**Problem to work on**
Using the data below, output the first line and every line after it up to and including the line containing "Definition snprintf (size", exactly as written and with nothing added.

Collection entries
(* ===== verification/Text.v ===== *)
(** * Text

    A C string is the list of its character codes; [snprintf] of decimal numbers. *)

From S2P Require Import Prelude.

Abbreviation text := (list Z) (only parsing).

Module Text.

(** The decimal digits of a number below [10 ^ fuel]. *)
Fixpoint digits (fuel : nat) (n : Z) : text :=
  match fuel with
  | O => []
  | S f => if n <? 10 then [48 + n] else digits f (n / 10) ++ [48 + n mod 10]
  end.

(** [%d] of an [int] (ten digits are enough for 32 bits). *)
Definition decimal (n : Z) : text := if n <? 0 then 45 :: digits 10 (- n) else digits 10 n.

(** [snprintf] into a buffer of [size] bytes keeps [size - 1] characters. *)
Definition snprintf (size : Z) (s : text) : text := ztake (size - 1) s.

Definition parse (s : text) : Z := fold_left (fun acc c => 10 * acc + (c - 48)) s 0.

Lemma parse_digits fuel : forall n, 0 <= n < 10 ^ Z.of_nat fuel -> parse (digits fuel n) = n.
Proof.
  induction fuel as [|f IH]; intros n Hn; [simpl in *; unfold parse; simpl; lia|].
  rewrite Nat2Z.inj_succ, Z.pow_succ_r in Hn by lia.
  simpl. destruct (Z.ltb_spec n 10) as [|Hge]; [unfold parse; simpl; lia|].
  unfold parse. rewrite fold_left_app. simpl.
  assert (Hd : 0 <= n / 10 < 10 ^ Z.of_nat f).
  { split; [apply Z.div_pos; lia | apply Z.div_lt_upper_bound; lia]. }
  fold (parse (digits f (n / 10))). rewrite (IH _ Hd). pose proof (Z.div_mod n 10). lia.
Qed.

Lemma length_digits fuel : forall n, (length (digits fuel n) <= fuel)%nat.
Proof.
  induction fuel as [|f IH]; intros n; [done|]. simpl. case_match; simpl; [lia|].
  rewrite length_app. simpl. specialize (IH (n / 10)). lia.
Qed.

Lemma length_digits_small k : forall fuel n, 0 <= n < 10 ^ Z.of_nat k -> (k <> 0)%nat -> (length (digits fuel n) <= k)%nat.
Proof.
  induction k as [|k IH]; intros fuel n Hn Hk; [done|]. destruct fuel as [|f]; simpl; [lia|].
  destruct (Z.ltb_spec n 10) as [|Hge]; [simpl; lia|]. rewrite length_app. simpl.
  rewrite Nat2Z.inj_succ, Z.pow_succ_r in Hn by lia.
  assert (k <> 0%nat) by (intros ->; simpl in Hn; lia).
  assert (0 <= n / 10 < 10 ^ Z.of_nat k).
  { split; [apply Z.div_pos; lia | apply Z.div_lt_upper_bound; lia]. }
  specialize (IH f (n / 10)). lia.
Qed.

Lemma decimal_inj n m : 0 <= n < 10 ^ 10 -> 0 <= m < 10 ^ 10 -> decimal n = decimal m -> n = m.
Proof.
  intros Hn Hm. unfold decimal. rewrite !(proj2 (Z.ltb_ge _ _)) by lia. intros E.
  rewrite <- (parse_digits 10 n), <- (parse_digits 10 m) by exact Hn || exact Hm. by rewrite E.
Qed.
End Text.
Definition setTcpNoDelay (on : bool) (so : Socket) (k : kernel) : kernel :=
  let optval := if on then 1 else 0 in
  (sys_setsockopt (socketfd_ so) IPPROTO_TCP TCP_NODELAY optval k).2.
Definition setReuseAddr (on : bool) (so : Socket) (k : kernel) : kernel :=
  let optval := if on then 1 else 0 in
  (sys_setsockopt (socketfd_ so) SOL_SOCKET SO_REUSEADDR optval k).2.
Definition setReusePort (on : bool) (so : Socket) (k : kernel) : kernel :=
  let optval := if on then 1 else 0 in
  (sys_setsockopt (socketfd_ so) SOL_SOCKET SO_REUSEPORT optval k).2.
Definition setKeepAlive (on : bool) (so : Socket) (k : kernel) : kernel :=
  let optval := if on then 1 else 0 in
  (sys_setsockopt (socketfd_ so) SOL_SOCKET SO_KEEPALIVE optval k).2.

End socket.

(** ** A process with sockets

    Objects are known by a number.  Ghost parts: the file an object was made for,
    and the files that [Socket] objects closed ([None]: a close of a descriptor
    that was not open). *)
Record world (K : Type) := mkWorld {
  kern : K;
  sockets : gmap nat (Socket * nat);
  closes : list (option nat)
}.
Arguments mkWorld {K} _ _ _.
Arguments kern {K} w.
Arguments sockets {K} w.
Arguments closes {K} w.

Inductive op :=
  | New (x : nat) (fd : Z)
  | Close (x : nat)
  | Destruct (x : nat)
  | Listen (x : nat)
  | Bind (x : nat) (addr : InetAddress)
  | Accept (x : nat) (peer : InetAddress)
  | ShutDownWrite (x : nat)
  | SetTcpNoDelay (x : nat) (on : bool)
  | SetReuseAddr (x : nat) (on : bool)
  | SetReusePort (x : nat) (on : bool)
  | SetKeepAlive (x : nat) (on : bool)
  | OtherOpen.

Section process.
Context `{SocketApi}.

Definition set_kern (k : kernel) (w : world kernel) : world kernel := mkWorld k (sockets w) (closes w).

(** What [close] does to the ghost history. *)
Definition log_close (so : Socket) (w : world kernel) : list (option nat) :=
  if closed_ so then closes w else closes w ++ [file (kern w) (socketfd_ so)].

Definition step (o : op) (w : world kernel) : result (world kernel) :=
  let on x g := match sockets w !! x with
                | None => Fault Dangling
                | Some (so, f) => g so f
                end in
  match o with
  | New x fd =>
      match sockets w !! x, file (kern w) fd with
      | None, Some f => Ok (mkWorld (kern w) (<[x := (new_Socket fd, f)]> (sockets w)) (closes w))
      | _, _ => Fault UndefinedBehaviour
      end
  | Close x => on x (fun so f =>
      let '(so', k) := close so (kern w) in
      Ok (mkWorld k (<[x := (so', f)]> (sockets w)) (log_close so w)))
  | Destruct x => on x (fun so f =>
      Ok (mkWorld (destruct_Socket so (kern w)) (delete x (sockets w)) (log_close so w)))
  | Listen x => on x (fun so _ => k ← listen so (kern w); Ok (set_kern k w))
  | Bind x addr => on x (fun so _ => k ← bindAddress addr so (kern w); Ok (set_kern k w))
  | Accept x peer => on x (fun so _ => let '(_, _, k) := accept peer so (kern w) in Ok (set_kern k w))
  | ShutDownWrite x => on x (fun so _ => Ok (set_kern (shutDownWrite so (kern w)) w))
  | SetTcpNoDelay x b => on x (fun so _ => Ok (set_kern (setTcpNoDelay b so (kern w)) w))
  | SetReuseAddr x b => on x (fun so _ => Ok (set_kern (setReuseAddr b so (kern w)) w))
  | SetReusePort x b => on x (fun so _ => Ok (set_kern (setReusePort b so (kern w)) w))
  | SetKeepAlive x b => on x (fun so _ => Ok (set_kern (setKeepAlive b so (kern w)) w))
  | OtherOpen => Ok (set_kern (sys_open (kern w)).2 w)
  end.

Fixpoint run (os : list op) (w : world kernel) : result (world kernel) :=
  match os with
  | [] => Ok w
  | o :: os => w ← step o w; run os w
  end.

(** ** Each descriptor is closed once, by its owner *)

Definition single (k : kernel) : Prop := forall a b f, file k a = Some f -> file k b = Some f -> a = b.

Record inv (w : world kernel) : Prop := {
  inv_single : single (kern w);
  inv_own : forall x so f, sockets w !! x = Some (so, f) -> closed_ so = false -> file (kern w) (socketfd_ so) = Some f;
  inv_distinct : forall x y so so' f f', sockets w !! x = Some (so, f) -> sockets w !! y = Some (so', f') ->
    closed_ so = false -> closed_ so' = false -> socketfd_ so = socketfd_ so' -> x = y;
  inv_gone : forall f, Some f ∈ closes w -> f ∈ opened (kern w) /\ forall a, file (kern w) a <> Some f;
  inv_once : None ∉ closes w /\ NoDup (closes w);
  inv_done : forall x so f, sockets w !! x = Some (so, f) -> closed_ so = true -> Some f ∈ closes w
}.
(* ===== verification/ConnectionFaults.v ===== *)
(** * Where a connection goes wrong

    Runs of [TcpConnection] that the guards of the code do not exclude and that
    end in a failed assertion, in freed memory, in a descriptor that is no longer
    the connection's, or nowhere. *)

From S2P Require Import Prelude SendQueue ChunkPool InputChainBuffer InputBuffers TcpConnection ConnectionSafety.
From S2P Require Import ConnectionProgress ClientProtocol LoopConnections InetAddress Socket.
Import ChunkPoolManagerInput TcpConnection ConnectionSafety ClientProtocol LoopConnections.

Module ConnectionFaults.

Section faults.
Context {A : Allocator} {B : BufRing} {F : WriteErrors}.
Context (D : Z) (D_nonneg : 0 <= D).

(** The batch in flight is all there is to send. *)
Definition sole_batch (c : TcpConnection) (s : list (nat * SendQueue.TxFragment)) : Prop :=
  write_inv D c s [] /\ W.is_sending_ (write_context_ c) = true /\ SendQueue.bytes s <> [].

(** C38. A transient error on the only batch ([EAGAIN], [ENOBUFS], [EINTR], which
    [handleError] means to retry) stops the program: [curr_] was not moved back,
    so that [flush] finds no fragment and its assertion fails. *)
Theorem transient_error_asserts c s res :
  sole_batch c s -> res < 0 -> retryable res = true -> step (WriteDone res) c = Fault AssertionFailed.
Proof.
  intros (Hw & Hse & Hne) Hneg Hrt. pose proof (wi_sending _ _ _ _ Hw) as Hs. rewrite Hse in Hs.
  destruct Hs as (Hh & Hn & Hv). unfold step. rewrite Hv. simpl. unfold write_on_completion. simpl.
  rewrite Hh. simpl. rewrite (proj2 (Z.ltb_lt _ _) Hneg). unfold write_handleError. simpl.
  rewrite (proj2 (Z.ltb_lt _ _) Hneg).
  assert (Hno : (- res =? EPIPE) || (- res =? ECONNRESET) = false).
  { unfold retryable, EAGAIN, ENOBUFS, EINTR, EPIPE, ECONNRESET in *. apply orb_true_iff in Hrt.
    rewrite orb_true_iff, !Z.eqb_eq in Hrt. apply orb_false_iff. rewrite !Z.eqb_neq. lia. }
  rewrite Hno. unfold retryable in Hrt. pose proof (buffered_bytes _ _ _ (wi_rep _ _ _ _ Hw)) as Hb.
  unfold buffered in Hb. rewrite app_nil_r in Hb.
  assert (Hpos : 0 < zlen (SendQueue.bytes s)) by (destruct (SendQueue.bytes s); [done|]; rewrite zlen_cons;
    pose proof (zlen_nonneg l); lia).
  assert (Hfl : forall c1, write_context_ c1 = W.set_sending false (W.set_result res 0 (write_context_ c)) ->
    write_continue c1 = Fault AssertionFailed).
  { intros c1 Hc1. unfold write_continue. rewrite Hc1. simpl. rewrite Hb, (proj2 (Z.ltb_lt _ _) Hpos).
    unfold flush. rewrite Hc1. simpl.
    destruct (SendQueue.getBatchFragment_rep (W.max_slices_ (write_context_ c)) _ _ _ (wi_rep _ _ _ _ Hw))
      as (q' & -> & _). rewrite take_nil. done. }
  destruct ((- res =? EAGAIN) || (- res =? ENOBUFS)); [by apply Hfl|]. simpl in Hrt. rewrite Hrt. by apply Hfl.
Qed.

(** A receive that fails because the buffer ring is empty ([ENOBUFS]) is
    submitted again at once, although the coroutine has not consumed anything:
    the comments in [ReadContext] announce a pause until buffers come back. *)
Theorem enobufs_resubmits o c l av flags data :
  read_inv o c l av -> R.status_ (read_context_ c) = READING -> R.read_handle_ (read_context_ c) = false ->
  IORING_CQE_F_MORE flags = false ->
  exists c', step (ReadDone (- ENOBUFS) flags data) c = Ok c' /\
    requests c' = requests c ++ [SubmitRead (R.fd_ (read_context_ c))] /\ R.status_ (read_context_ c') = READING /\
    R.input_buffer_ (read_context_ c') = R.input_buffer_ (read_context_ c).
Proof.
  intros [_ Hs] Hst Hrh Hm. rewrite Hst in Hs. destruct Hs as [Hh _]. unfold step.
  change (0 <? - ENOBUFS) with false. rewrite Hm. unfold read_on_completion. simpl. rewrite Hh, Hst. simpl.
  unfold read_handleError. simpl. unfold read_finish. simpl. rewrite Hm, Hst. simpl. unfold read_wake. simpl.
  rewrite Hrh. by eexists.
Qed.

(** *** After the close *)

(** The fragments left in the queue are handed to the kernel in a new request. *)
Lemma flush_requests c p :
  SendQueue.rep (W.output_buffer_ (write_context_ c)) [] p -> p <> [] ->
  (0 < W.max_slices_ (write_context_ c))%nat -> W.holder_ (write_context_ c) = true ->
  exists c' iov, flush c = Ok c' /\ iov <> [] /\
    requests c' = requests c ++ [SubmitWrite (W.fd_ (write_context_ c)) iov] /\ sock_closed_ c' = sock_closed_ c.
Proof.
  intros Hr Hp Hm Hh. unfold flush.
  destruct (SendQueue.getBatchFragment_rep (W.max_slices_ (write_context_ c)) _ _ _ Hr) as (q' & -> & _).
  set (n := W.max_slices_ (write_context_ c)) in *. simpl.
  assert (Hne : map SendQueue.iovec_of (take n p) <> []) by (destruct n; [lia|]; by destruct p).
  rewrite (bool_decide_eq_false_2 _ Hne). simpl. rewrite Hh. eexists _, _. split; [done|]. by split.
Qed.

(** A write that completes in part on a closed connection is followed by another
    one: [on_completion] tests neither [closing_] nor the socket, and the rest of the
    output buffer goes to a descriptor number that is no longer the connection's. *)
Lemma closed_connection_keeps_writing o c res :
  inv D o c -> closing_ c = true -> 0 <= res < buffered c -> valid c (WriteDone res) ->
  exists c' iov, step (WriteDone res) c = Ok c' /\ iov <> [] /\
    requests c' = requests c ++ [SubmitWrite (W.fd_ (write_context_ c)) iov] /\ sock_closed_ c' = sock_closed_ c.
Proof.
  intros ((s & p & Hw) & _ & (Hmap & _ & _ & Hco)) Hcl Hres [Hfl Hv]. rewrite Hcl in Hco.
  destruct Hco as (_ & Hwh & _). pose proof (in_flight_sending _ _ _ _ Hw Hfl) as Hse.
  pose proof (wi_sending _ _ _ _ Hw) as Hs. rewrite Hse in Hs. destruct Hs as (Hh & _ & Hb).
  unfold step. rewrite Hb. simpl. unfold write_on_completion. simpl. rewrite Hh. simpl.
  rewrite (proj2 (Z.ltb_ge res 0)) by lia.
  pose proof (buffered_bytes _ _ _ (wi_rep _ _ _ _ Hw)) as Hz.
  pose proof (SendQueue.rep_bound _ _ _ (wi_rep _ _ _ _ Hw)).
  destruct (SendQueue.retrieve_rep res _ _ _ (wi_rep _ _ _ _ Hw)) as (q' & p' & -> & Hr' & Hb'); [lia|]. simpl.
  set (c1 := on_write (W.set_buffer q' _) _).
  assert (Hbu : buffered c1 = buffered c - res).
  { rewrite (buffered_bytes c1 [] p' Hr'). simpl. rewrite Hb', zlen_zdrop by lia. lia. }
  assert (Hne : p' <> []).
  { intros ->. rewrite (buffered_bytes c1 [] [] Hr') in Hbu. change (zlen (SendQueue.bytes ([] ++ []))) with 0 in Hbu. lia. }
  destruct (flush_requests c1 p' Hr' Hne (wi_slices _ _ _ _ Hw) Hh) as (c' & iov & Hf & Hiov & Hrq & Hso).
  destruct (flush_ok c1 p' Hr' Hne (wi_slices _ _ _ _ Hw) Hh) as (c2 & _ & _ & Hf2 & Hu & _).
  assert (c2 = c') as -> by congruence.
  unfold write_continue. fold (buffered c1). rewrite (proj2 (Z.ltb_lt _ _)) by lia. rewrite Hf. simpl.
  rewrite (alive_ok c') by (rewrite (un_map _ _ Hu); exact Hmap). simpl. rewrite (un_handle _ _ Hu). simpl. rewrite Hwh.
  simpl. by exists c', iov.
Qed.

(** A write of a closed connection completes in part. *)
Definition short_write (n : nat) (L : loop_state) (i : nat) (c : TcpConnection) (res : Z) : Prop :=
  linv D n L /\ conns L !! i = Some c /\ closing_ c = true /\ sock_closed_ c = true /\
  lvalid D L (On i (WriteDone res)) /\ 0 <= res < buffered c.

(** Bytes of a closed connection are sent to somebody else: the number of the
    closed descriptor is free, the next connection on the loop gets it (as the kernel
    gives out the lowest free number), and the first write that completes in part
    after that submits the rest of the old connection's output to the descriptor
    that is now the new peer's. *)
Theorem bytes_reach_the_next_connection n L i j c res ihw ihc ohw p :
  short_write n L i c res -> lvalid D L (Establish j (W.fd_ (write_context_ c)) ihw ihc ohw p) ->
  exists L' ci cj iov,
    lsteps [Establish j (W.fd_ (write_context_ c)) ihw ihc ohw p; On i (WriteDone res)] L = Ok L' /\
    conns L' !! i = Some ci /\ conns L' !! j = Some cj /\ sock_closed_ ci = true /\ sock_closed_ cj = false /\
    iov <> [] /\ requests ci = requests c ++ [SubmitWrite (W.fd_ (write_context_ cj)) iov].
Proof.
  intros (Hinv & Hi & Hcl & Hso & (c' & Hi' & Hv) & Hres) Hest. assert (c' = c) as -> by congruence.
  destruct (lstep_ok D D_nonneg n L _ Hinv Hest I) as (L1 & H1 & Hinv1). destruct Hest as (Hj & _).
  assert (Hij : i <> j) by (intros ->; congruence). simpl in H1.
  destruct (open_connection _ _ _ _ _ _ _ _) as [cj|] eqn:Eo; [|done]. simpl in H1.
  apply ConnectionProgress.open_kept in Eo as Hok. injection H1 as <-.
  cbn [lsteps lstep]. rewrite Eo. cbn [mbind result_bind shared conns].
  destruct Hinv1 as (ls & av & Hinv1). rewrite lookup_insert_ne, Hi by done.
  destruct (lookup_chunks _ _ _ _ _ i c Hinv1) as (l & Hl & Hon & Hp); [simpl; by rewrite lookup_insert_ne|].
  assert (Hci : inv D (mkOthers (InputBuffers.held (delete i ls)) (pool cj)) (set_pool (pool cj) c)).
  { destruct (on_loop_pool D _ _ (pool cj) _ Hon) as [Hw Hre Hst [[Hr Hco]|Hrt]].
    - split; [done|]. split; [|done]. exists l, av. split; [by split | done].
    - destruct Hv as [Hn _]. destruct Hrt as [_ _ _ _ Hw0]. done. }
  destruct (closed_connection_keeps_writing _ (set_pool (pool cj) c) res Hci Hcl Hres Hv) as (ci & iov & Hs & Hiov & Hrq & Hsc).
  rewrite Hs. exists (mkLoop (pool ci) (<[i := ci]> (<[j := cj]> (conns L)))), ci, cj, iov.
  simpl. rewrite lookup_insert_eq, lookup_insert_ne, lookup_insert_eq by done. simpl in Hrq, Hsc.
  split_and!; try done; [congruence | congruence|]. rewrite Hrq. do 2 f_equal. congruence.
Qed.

**Problem solution**
(* ===== verification/Text.v ===== *)
(** * Text

    A C string is the list of its character codes; [snprintf] of decimal numbers. *)

From S2P Require Import Prelude.

Abbreviation text := (list Z) (only parsing).

Module Text.

(** The decimal digits of a number below [10 ^ fuel]. *)
Fixpoint digits (fuel : nat) (n : Z) : text :=
  match fuel with
  | O => []
  | S f => if n <? 10 then [48 + n] else digits f (n / 10) ++ [48 + n mod 10]
  end.

(** [%d] of an [int] (ten digits are enough for 32 bits). *)
Definition decimal (n : Z) : text := if n <? 0 then 45 :: digits 10 (- n) else digits 10 n.

(** [snprintf] into a buffer of [size] bytes keeps [size - 1] characters. *)
Definition snprintf (size : Z) (s : text) : text := ztake (size - 1) s.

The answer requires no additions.